Protein Synthesis Inhibition: ε-PL inhibits protein synthesis in microbial cells by binding to ribosomes and interfering with the translation process. This disruption of protein synthesis impairs cellular metabolism and reduces the production of essential proteins required for microbial growth and survival.
Enzyme Inactivation: ε-PL may also inhibit microbial enzyme activity by binding to enzymes involved in cellular metabolism. This enzyme inactivation disrupts key metabolic pathways, such as glycolysis and nucleotide biosynthesis, leading to metabolic dysfunction and microbial death.
DNA/RNA Interactions: ε-PL may interact with microbial nucleic acids, such as DNA and RNA, disrupting their structure and function. This interference with nucleic acid metabolism impairs microbial replication and transcription, further inhibiting cell proliferation and viability.
Antimicrobial Spectrum and Efficacy:
ε-Polylysine hydrochloride exhibits broad-spectrum antimicrobial activity against various microorganisms, including bacteria, yeast, and molds. Its effectiveness against both Gram-positive and Gram-negative bacteria, as well as fungal pathogens, makes it a versatile antimicrobial agent for diverse applications.

Bacterial Inhibition: ε-PL is effective against a wide range of bacterial pathogens, including common foodborne pathogens such as Escherichia coli, Salmonella spp., Listeria monocytogenes, and Staphylococcus aureus. Its ability to disrupt bacterial cell membranes and interfere with cellular metabolism contributes to its potent bactericidal activity.

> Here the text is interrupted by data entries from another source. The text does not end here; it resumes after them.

(** The state after a stem on which the wildcard parses takes a subscript. *)
Lemma stem_scan t hops : parsePath (t +:+ "[*]") = inr hops →
  ∃ h nm sb, scanAll (mkScan [] "" [] MStart) (bytesOfString t ++ ["["%char]) = Some (mkScan h nm sb MOpen) ∧
    hops = h ++ [mkHop nm (sb ++ [None])].
Proof.
  unfold parsePath. rewrite decide_False by (by destruct t). rewrite bytesOfString_app.
  change (bytesOfString "[*]") with (["["%char] ++ ["*"%char; "]"%char]). rewrite app_assoc, (scanAll_app _ (_ ++ _)).
  destruct (scanAll _ (bytesOfString t ++ ["["%char])) as [[h nm sb m]|] eqn:Es; [|done].
  assert (m = MOpen) as ->.
  { rewrite scanAll_app in Es. destruct (scanAll _ (bytesOfString t)) as [[h' nm' sb' m']|]; [|done].
    simpl in Es. destruct m'; simpl in Es; by simplify_eq. }
  simpl. intros [= <-]. by exists h, nm, sb.
Qed.
Lemma position_parses t hops i : parsePath (t +:+ "[*]") = inr hops →
  ∃ hops', parsePath (position t i) = inr hops' ∧ foldHopsToWildcard hops' = foldHopsToWildcard hops.
Proof.
  intros (h & nm & sb & Hs & ->)%stem_scan. destruct (scan_position h nm sb i) as [n Hn].
  exists (h ++ [mkHop nm (sb ++ [Some n])]). split.
  - unfold parsePath, position. rewrite decide_False by (by destruct t). rewrite !bytesOfString_app.
    assert (bytesOfString (ofBytes (decimal (S i) i)) = decimal (S i) i) as ->
      by (generalize (decimal (S i) i) as l; induction l as [|c l IH]; simpl; congruence).
    change (bytesOfString "[") with ["["%char]. change (bytesOfString "]") with ["]"%char].
    rewrite app_assoc, scanAll_app, Hs, Hn. done.
  - unfold foldHopsToWildcard. rewrite !fmap_app. do 2 f_equal. simpl. f_equal. unfold renderHop. simpl.
    by rewrite !length_app.
Qed.

Lemma validate_parsed r hops : r ≠ "" → parsePath r = inr hops → ValidateConditionJSONPath ("$." +:+ r) = None.
Proof.
  intros Hr Hp. unfold ValidateConditionJSONPath, validateJSONPath, jsonPathLeader. rewrite HasPrefix_app.
  cbn [negb]. change (dropBytes 2 ("$." +:+ r)) with (dropBytes (String.length "$.") ("$." +:+ r)). rewrite dropBytes_app.
  rewrite decide_False by done. rewrite (parsePath_unquoted r hops Hp). cbn [ParseFilterPath sampleKernel].
  rewrite Hp. by destruct (existsb _ hops).
Qed.
Lemma Contains_app_l s t sub : Contains t sub = true → Contains (s +:+ t) sub = true.
Proof.
  intros Ht. induction s as [|c s IH]; [done|]. change (String c s +:+ t) with (String c (s +:+ t)). cbn [Contains].
  rewrite IH. apply orb_true_r.
Qed.
Lemma canonical_parsed r hops :
  Contains r "[" = true → parsePath r = inr hops → CanonicalFieldPath ("$." +:+ r) = "$." +:+ foldHopsToWildcard hops.
Proof.
  intros Hc Hp. unfold CanonicalFieldPath. rewrite (Contains_app_l "$." r) by done. cbn [negb]. unfold jsonPathLeader.
  rewrite HasPrefix_app. change (dropBytes 2 ("$." +:+ r)) with (dropBytes (String.length "$.") ("$." +:+ r)).
  rewrite dropBytes_app. cbn [ParseFilterPath sampleKernel]. by rewrite Hp.
Qed.

Lemma position_valid p stem i :
  ValidateConditionJSONPath p = None → p = stem +:+ "[*]" →
  ValidateConditionJSONPath (position stem i) = None ∧ CanonicalFieldPath (position stem i) = CanonicalFieldPath p.
Proof.
  intros Hv ->. apply accepted_path in Hv as (r & hops & Hr & _ & Hp).
  assert (∃ t, stem = "$." +:+ t ∧ r = t +:+ "[*]") as (t & -> & ->).
  { destruct stem as [|c [|d t]]; [discriminate Hr|discriminate Hr|]. injection Hr as -> -> Hr.
    exists t. split; [done|]. exact (eq_sym Hr). }
  destruct (position_parses t hops i Hp) as (hops' & Hp' & Hf).
  change (position ("$." +:+ t) i) with ("$." +:+ position t i). split.
  - eapply validate_parsed; [|exact Hp']. unfold position. by destruct t.
  - rewrite (canonical_parsed _ hops'), Hf; [|unfold position; by apply Contains_app_l, HasPrefix_Contains|done].
    change (("$." +:+ t) +:+ "[*]") with ("$." +:+ (t +:+ "[*]")).
    symmetry. apply canonical_parsed; [by apply Contains_app_l|exact Hp].
Qed.

Lemma desugar_positions p vs : ValidateArrayClauseJSONPath p = None →
  every groupOk (λ l, ∃ q v, l = SimpleCondition q "EQUALS" v ∧ v ∈ vs ∧ v ≠ JNull ∧
    ValidateConditionJSONPath q = None ∧ CanonicalFieldPath q = CanonicalFieldPath p) (desugar (ArrayCondition p vs)).
Proof.
  unfold ValidateArrayClauseJSONPath. destruct (ValidateConditionJSONPath p) eqn:Hv; [done|].
  destruct (HasSuffix p "[*]") eqn:Hs; [|done]. intros _. cbn [desugar].
  destruct (cutWildcard_suffix p Hs) as [stem Hc]. rewrite Hc. apply cutWildcard_spec in Hc.
  apply every_group. split; [by left|]. apply Forall_forall. intros l Hl.
  apply list_elem_of_join in Hl as (ls & Hl & Hls). apply elem_of_lookup_imap in Hls as (i & v & -> & Hi).
  apply list_elem_of_lookup_2 in Hi. pose proof (position_valid p stem i Hv Hc) as [Hq Hcan].
  destruct v; try (apply list_elem_of_singleton in Hl as ->; by eexists _, _). by apply elem_of_nil in Hl.
Qed.

#[export] Instance sampleLaws : KernelLaws.
Proof.
  constructor.
  - intros op Hop. cbn [MapOperator sampleKernel]. cbn [OperatorNames sampleKernel] in Hop. unfold operatorNames in Hop.
    repeat (apply elem_of_cons in Hop as [->|Hop]; [reflexivity|]). by apply elem_of_nil in Hop.
  - intros r. reflexivity.
  - intros r hops c Hp Hc. by destruct (parsePath_plain r hops c Hp Hc).
  - intros op s vs d Hop. cbn [ExpandLeaf sampleKernel]. unfold expand. destruct op; try done; by eexists.
  - intros op s d e Hc Hr. cbn [ExpandLeaf sampleKernel]. unfold expand. rewrite Hr, Hc. simpl.
    destruct (existsb _ d); [|done]. by eexists.
  - intros op s a b d ea eb Hr. cbn [ExpandLeaf sampleKernel]. unfold expand. rewrite Hr. simpl.
    destruct (existsb (λ t, denotes t a) d); [|done]. destruct (existsb (λ t, denotes t b) d); [|done]. by eexists.
  - intros s. by eexists.
  - intros cond. cbn [ValidateConditionPatterns MapOperator ValidateLeafPattern sampleKernel].
    induction cond as [|p op v|f op v|p vs|op cs IH|f] using condition_ind; intros Hv; try done;
      try (intros Hp; rewrite Hp in Hv; case_decide as Hd; [by rewrite bool_decide_true in Hv|done]).
    apply every_group. split; [done|]. apply firstErr_None in Hv. rewrite Forall_forall in *. intros c Hc.
    by apply IH, Hv.
  - intros [| | | | |] Hl Ha; try done. by edestruct Ha.
  - intros op cs. done.
  - apply desugar_positions.
  - reflexivity.
  - intros f. cbn [ResolveMetaField sampleKernel]. case_decide; [done|by intros [??]].
  - done.
Qed.

(** ** A condition over it *)

Definition sampleFields : Fields :=
  <["$.age" := mkFieldDesc [DInteger] false]> (<["$.tags[*]" := mkFieldDesc [DString] true]> ∅).
Definition sampleCondition : Condition :=
  GroupCondition "AND"
    [SimpleCondition "$.age" "BETWEEN" (JArray [JNumber "18"; JNumber "65"]);
     ArrayCondition "$.tags[*]" [JString "red"; JNull; JString "blue"];
     GroupCondition "NOT" [SimpleCondition "$.tags[*]" "EQUALS" (JString "old")];
     LifecycleCondition "creationDate" "LESS_THAN" (JString "2026")].

Lemma noBracket_canonical p : Contains p "[" = false → CanonicalFieldPath p = p.
Proof. intros Hp. unfold CanonicalFieldPath. by rewrite Hp. Qed.
Lemma sampleFields_canonical : canonicalFields sampleFields.
Proof.
  intros k fd p Hk Hp. unfold sampleFields in Hk.
  apply lookup_insert_Some in Hk as [[<- _]|[_ Hk]]; [|apply lookup_insert_Some in Hk as [[<- _]|[_ Hk]]; [|done]].
  all: destruct Hp as [<-|Hp]; [by vm_compute|]; apply noBracket_canonical; rewrite !HasPrefix_spec in Hp.
  all: destruct Hp as [[r Hr]|[r Hr]];
    repeat (destruct p as [|? p]; [cbn in Hr; first [discriminate Hr|reflexivity]|cbn in Hr; first [discriminate Hr|injection Hr as <- Hr]]).
Qed.

Lemma sampleCondition_plain : every anyGroup plain sampleCondition.
Proof.
  unfold sampleCondition. repeat first [apply every_group; split; [done|]|apply Forall_cons; split|apply Forall_nil_2];
    cbn [every plain]; try (by intros _).
  - intros _. split; [done|]. intros Hx. repeat (apply elem_of_cons in Hx as [|Hx]; [done|]). by apply elem_of_nil in Hx.
  - intros v ws Hv ->. repeat (apply elem_of_cons in Hv as [|Hv]; [done|]). by apply elem_of_nil in Hv.
Qed.
Lemma sampleFields_typed : typedFields sampleFields.
Proof.
  intros k fd Hk. unfold sampleFields in Hk.
  apply lookup_insert_Some in Hk as [[_ <-]|[_ Hk]]; [done|apply lookup_insert_Some in Hk as [[_ <-]|[_ Hk]]; done].
Qed.

Lemma accepted_condition_prepares_witness :
  ∃ prepared, Prepare sampleCondition (Some (typesOf sampleFields)) = inr prepared.
Proof.
  apply accepted_condition_prepares;
    [exact sampleFields_canonical|exact sampleFields_typed|exact sampleCondition_plain|vm_compute; reflexivity..].
Defined.

(** An integer field compared with a text passes the structural check and is the
    evaluator's one refusal. *)
Definition mistyped : Condition := SimpleCondition "$.age" "EQUALS" (JString "old").
Lemma mistyped_parsed : parsed mistyped.
Proof. discriminate. Qed.
Lemma boundary_leaves_operands_witness :
  ValidateCondition mistyped = None ∧ ∃ why, PUnevaluableLeaf "expansion" = PUnevaluableLeaf why.
Proof.
  split; [vm_compute; reflexivity|].
  refine (boundary_leaves_operands ∅ mistyped (Some (typesOf sampleFields)) (PUnevaluableLeaf "expansion") mistyped_parsed _ _ _);
    reflexivity.
Defined.
Definition sampleMeta : EntityMeta := mkMeta "i" "t" (mkModelRef "m" "1") "S" 1 0 0 "" "" "" "" (mkPrincipal "" "") "".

Antifungal Activity: ε-PL exhibits antifungal activity against yeast and mold pathogens, including Candida albicans, Saccharomyces cerevisiae, and Aspergillus spp. Its mechanism of action against fungal cells involves membrane disruption and interference with fungal metabolism, leading to fungal growth inhibition and cell death.
Preservation Applications: The broad-spectrum antimicrobial activity of ε-PL makes it suitable for various preservation applications in the food industry, including meat, poultry, seafood, dairy, and bakery products. Its effectiveness in inhibiting microbial growth and extending the shelf life of food products contributes to enhanced food safety and quality.
Resistance Development and Cross-Resistance:
Despite its potent antimicrobial activity, the development of resistance to ε-PL remains relatively low compared to conventional antibiotics. This may be attributed to the multifaceted mechanism of action of ε-PL, which targets multiple cellular processes and reduces the likelihood of resistance development.

Mechanism-Based Resistance: Resistance to ε-PL may arise from alterations in microbial cell membrane composition or metabolism, rendering cells less susceptible to its antimicrobial effects. However, such mechanism-based resistance mechanisms are relatively rare and may require significant genetic changes in microbial populations.
Cross-Resistance: Cross-resistance between ε-PL and conventional antibiotics is minimal due to differences in their mechanisms of action and molecular targets. This lack of cross-resistance makes ε-PL a valuable alternative to conventional antibiotics for combating multidrug-resistant pathogens and reducing the risk of antibiotic resistance development.
ε-Polylysine hydrochloride exhibits potent antimicrobial activity against various microorganisms through mechanisms involving membrane disruption and interference with cellular metabolism. Its broad-spectrum efficacy, low resistance development, and minimal cross-resistance make it a promising antimicrobial agent for diverse applications in food preservation, healthcare, and biotechnology. Further research into the molecular mechanisms underlying ε-PL's antimicrobial activity and its potential synergistic interactions with other antimicrobial agents will enhance our understanding of its therapeutic potential and contribute to the development of novel antimicrobial strategies.